“Cooking without recipes is a kitchen skill, same as cutting vegetables or flipping an omelet,” writes Sam Sifton, The New York Times food editor and founding editor of NYT Cooking, in the introduction to the recently published “The New York Times Cooking No-Recipe Recipes” (Ten Speed Press, $28).
Rather than specify a precise list of measured ingredients and exacting instructions for using them, Sifton’s compilation of no-recipe recipes is “an invitation for you to improvise in the kitchen.”
Cooking in this manner, he proposes, helps to improve kitchen confidence and brings an element of fun to what, at times, can feel like drudgery.
I’m a no-recipe gal myself. There’s freedom in going off-script, especially since the ingredients I have on hand vary from day to day, as do my level of creativity and the amount of time I can apply that energy toward cooking.
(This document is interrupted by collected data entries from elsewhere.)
(** X12.  The pages of the history section are a partition of the list:
    the slices of the pages [1 .. total_pages], one after the other, give
    the list back; every one of these pages holds at least one record and
    at most five, and every page but the last holds five. *)
Theorem X12_pages_partition_the_list (past_qas : list (gmap string (value datetime))) :
  let page_of p :=
    Py.slice past_qas ((p - 1) * items_per_page)
      ((p - 1) * items_per_page + items_per_page) in
  concat (page_of <$> seqZ 1 (total_pages_for past_qas)) = past_qas
  ∧ ∀ p, 1 ≤ p ≤ total_pages_for past_qas →
         (1 ≤ length (page_of p) ≤ 5)%nat
         ∧ (p < total_pages_for past_qas → length (page_of p) = 5%nat).
Proof.
  intros page_of.
  pose proof (total_pages_is_ceiling past_qas) as Hc. simpl in Hc.
  split.
  - assert (0 ≤ total_pages_for past_qas) as Hnn by lia.
    rewrite <- (Z2Nat.id _ Hnn). unfold page_of. rewrite concat_pages.
    apply take_ge. lia.
  - intros p Hp. unfold page_of. rewrite slice_of_page by lia.
    rewrite length_take, length_drop. lia.
Qed.

(** X13.  Turning a page forth and back: from a page within range, Next
    then Previous ends on the same page unless the page was the last one,
    and Previous then Next ends on the same page unless it was the
    first. *)
Theorem X13_next_previous_round_trip (docs : list (gmap string (value datetime))) w :
  let past_qas := normalize_timestamp <$> docs in
  let total_pages := total_pages_for past_qas in
  let p := page_number (session w) in
  1 ≤ p ≤ Z.max 1 total_pages →
  (∃ w',
     press_all 2 (show_history past_qas) [Next; Previous] w = Some (Done tt, w')
     ∧ page_number (session w') = if p <? total_pages then p else Z.max 1 (p - 1))
  ∧ (∃ w',
       press_all 2 (show_history past_qas) [Previous; Next] w = Some (Done tt, w')
       ∧ page_number (session w') = if 1 <? p then p else Z.min (Z.max 1 total_pages) 2).
Proof.
  intros past_qas total_pages p Hp. split.
  - destruct (pagination_step docs Next w Hp) as (w1 & Hrun1 & Hp1 & _).
    fold past_qas total_pages p in Hrun1, Hp1.
    destruct (pagination_step docs Previous w1) as (w2 & Hrun2 & Hp2 & _).
    { fold past_qas total_pages. rewrite Hp1. lia. }
    fold past_qas total_pages in Hrun2, Hp2.
    exists w2. cbn [press_all]. rewrite Hrun1, Hrun2. split; [done|].
    rewrite Hp2, Hp1. destruct (Z.ltb_spec p total_pages); lia.
  - destruct (pagination_step docs Previous w Hp) as (w1 & Hrun1 & Hp1 & _).
    fold past_qas total_pages p in Hrun1, Hp1.
    destruct (pagination_step docs Next w1) as (w2 & Hrun2 & Hp2 & _).
    { fold past_qas total_pages. rewrite Hp1. lia. }
    fold past_qas total_pages in Hrun2, Hp2.
    exists w2. cbn [press_all]. rewrite Hrun1, Hrun2. split; [done|].
    rewrite Hp2, Hp1. destruct (Z.ltb_spec 1 p); lia.
Qed.

(** *** The history section on any list *)

Lemma qa_events_None (qa : gmap string (value datetime)) :
  qa_events qa = None ↔ ∃ t, qa !! "timestamp" = Some (VDatetime t).
Proof.
  unfold qa_events, expander_label, asked_on.
  destruct (qa !! "timestamp") as [[s|t|]|]; simpl.
  - destruct (Py.truthy s); simpl; split; [done|by intros [? ?]|done|by intros [? ?]].
  - split; [by exists t|done].
  - split; [done|by intros [? ?]].
  - split; [done|by intros [? ?]].
Qed.
(** * ag-grid: the stacked area series and the status bar range aggregator

    A shallow embedding of
    - [AreaSeries] (charts-packages/ag-charts-community/src/chart/series/cartesian/areaSeries.ts):
      the [normalizedTo] setter, [processData], [findLargestMinMax], [update]
      and [generateSelectionData], the key setters, [toggleSeriesItem] and
      [listSeriesItems];
    - [StatusBar] (the enterprise status bar): [onRangeSelectionChanged] and
      [getRowNode].

    JavaScript numbers are modelled as exact rationals extended with
    [Infinity], [-Infinity] and [NaN]: the special values and the results of
    dividing by zero are kept; rounding, overflow and the sign of zero are
    not. The values of a series are numbers, as [yData] is declared: a row
    that holds a string under a value key is outside the model, and what is
    proved of such values assumes [numberFields]. Console warnings, event
    notifications and the scheduling of the next data pass are not part of
    the model. *)

From Stdlib Require Import QArith Qabs ZArith List String Bool Arith Lia Lqa.
Import ListNotations.

Close Scope Q_scope.
Open Scope nat_scope.

Set Implicit Arguments.

(** ** JavaScript values *)

Module JS.

(** A number: an exact rational, an infinity or [NaN]. Sums, products and
    quotients are exact, where the code's doubles round and overflow. *)
Inductive num : Type :=
| Fin (q : Q)
| PInf
| NInf
| NaN.

Definition zero : num := Fin 0.

Definition isNaN (x : num) : bool :=
  match x with NaN => true | _ => false end.

(** [isFinite(x)] on a number. *)
Definition isFinite (x : num) : bool :=
  match x with Fin _ => true | _ => false end.

(** The sign of a number; [Eq] for zero and for [NaN]. *)
Definition sign (x : num) : comparison :=
  match x with
  | Fin q => (q ?= 0)%Q
  | PInf => Gt
  | NInf => Lt
  | NaN => Eq
  end.

Definition sign_mul (a b : comparison) : comparison :=
  match a, b with
  | Eq, _ | _, Eq => Eq
  | Gt, c => c
  | Lt, c => CompOpp c
  end.

(** The infinity of a given sign; a zero sign is the invalid operation. *)
Definition inf_of (c : comparison) : num :=
  match c with Gt => PInf | Lt => NInf | Eq => NaN end.

(** Unary minus. *)
Definition neg (x : num) : num :=
  match x with
  | Fin q => Fin (- q)
  | PInf => NInf
  | NInf => PInf
  | NaN => NaN
  end.

(** [Math.abs]. *)
Definition abs (x : num) : num :=
  match x with
  | Fin q => Fin (Qabs q)
  | PInf | NInf => PInf
  | NaN => NaN
  end.
(** * ggy-portfolio-nextjs: article pages, header navigation and clock

    A shallow embedding of the portfolio site's article list page
    ([src/app/articles/page.tsx]), article detail page
    ([src/app/articles/[id]/page.tsx]), the article metadata of the
    content module ([src/app/resources/content.js]) and the header with its
    clock ([Header], [TimeDisplay]).

    React elements are modelled as a tree of components with props, the
    asynchronous detail page as a computation in a small exception-and-log
    monad over a file system, and the clock's effect as state passing over
    a timer table. *)

From Stdlib Require Import ZArith String Ascii List.
From stdpp Require Import base option list gmap strings pretty.

Set Warnings "-register-all".

Local Open Scope string_scope.
Local Open Scope list_scope.
Local Open Scope Z_scope.

(** ** JavaScript values used by the pages *)

(** [Number.prototype.toString] on the integers the content module uses as
    ids (whole numbers of magnitude below 1e21, which JavaScript prints
    without an exponent): the canonical decimal rendering, ["0"], ["7"],
    ["-3"]. *)
Definition number_toString (n : Z) : string := pretty n.

(** String concatenation with a number operand, ["/articles/" + article.id]. *)
Definition string_plus_number (s : string) (n : Z) : string :=
  s +:+ number_toString n.
(** * prompt-site: the /api/generate request handler of [src/server.js]

    A shallow embedding of the helper functions and of the request handler
    of [src/server.js], followed by the properties of the specification
    that concern them.

    JavaScript strings are sequences of UTF-16 code units, so a string is
    a [list N] here and [String.prototype.length] is [List.length].
    Uploaded file contents ([Buffer]) are lists of bytes.  The
    ECMAScript and Node built-ins the source calls ([trim], [slice],
    [lastIndexOf], [replaceAll], [join], [Buffer.toString]) are written
    out from their language definitions; the third-party parsers and the
    completion client, whose code is not part of the repository, are the
    fields of the record [Host]. *)

From Stdlib Require Import List Bool ZArith NArith Lia.
From Stdlib Require Import Ascii String Decimal DecimalN.
From Stdlib.Strings Require Import Byte.
Import ListNotations.

Set Implicit Arguments.

(* ------------------------------------------------------------------ *)
(** ** JavaScript strings *)

Module JS.

Local Open Scope N_scope.

(** A UTF-16 code unit. *)
Definition code_unit := N.

(** A JavaScript string value. *)
Definition jsstring := list code_unit.

(** [s.length], as a JavaScript number. *)
Definition length (s : jsstring) : Z := Z.of_nat (List.length s).

Fixpoint eqb (a b : jsstring) : bool :=
  match a, b with
  | [], [] => true
  | x :: a', y :: b' => N.eqb x y && eqb a' b'
  | _, _ => false
  end.

(** JavaScript truthiness of a string: only the empty string is falsy. *)
Definition truthy (s : jsstring) : bool :=
  match s with [] => false | _ :: _ => true end.

(** [a || b] on strings. *)
Definition or_else (a b : jsstring) : jsstring :=
  if truthy a then a else b.

(** *** UTF-8 decoding: [Buffer.prototype.toString("utf8")]

    The decoder of the WHATWG Encoding Standard, which Node follows: an
    ill-formed sequence yields one U+FFFD per maximal ill-formed prefix
    and the offending byte is read again as the start of a sequence.
    [Buffer.toString] does not strip a byte order mark. *)

Inductive utf8_state :=
| Utf8Start
| Utf8Cont (cp : N) (remaining : nat) (lower upper : N).

Definition between (lo hi b : N) : bool := N.leb lo b && N.leb b hi.

Definition utf8_lead (b : N) : list N * utf8_state :=
  if N.leb b 0x7F then ([b], Utf8Start)
  else if between 0xC2 0xDF b then
    ([], Utf8Cont (N.land b 0x1F) 1%nat 0x80 0xBF)
  else if between 0xE0 0xEF b then
    ([], Utf8Cont (N.land b 0xF) 2%nat
           (if N.eqb b 0xE0 then 0xA0 else 0x80)
           (if N.eqb b 0xED then 0x9F else 0xBF))
  else if between 0xF0 0xF4 b then
    ([], Utf8Cont (N.land b 0x7) 3%nat
           (if N.eqb b 0xF0 then 0x90 else 0x80)
           (if N.eqb b 0xF4 then 0x8F else 0xBF))
  else ([0xFFFD], Utf8Start).

Definition utf8_step (st : utf8_state) (b : N) : list N * utf8_state :=
  match st with
  | Utf8Start => utf8_lead b
  | Utf8Cont cp remaining lower upper =>
      if between lower upper b then
        let cp' := N.lor (N.shiftl cp 6) (N.land b 0x3F) in
        match remaining with
        | S (S r) => ([], Utf8Cont cp' (S r) 0x80 0xBF)
        | _ => ([cp'], Utf8Start)
        end
      else
        let (out, st') := utf8_lead b in (0xFFFD :: out, st')
  end.

Fixpoint utf8_run (st : utf8_state) (bytes : list byte) : list N :=
  match bytes with
  | [] => match st with Utf8Start => [] | Utf8Cont _ _ _ _ => [0xFFFD] end
  | b :: bs =>
      let (out, st') := utf8_step st (Byte.to_N b) in
      out ++ utf8_run st' bs
  end.

(** A code point as one or two UTF-16 code units. *)
Definition utf16_of_code_point (cp : N) : jsstring :=
  if N.ltb cp 0x10000 then [cp]
  else
    let c := N.sub cp 0x10000 in
    [N.add 0xD800 (N.div c 0x400); N.add 0xDC00 (N.modulo c 0x400)].

Definition Buffer_toString_utf8 (buf : list byte) : jsstring :=
  flat_map utf16_of_code_point (utf8_run Utf8Start buf).

(** A string literal of the source file, which is UTF-8 encoded. *)
Definition lit (s : string) : jsstring :=
  Buffer_toString_utf8 (list_byte_of_string s).

(** The escape [\n]. *)
Definition NL : jsstring := [10].

(** *** Base64: [Buffer.prototype.toString("base64")] (RFC 4648, padded) *)

Definition base64_alphabet : jsstring :=
  Eval vm_compute in
    lit "ABCDEFGHIJKLMNOPQRSTUVWXYZabcdefghijklmnopqrstuvwxyz0123456789+/".

Definition base64_digit (i : N) : code_unit :=
  nth (N.to_nat i) base64_alphabet 0%N.

Definition base64_pad : code_unit := 61%N.

Fixpoint base64_encode (bytes : list N) : jsstring :=
  match bytes with
  | [] => []
  | [a] =>
      [base64_digit (N.shiftr a 2);
       base64_digit (N.shiftl (N.land a 3) 4);
       base64_pad; base64_pad]
  | [a; b] =>
      [base64_digit (N.shiftr a 2);
       base64_digit (N.lor (N.shiftl (N.land a 3) 4) (N.shiftr b 4));
       base64_digit (N.shiftl (N.land b 15) 2);
       base64_pad]
  | a :: b :: c :: rest =>
      base64_digit (N.shiftr a 2)
      :: base64_digit (N.lor (N.shiftl (N.land a 3) 4) (N.shiftr b 4))
      :: base64_digit (N.lor (N.shiftl (N.land b 15) 2) (N.shiftr c 6))
      :: base64_digit (N.land c 63)
      :: base64_encode rest
  end.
The greens, garlic, raisins and pine nuts form the core for the wilted greens dish below. Warm heat coaxes out bitterness from greens and pungency from the garlic; raisins — currants or golden raisins would be fancy — offer sweetness; toasted pine nuts bring mild buttery flavor and crunch, although walnuts are good here, too. But, as you can see by the ingredients list below, other things are welcome to join the pan, and a splash of balsamic at the end gives it just the right mellowed tartness.
Credit: Ligaya Figueras
Credit: Ligaya Figueras
No-recipe Sauteed Greens and Things
This one-pot dish makes for a nice side, whether served warm or at room temperature. Toss in cooked cannellini beans or chickpeas near the end of cooking to boost the protein and elevate it to entree status. I like to serve it with crusty bread for sopping up the flavorful liquid released by the greens (and things) during cooking. Sometimes, I ditch a fork altogether and use the bread as a utensil.
Nutritional content has been omitted for this recipe because quantities and ingredients will vary depending on your cooking preferences.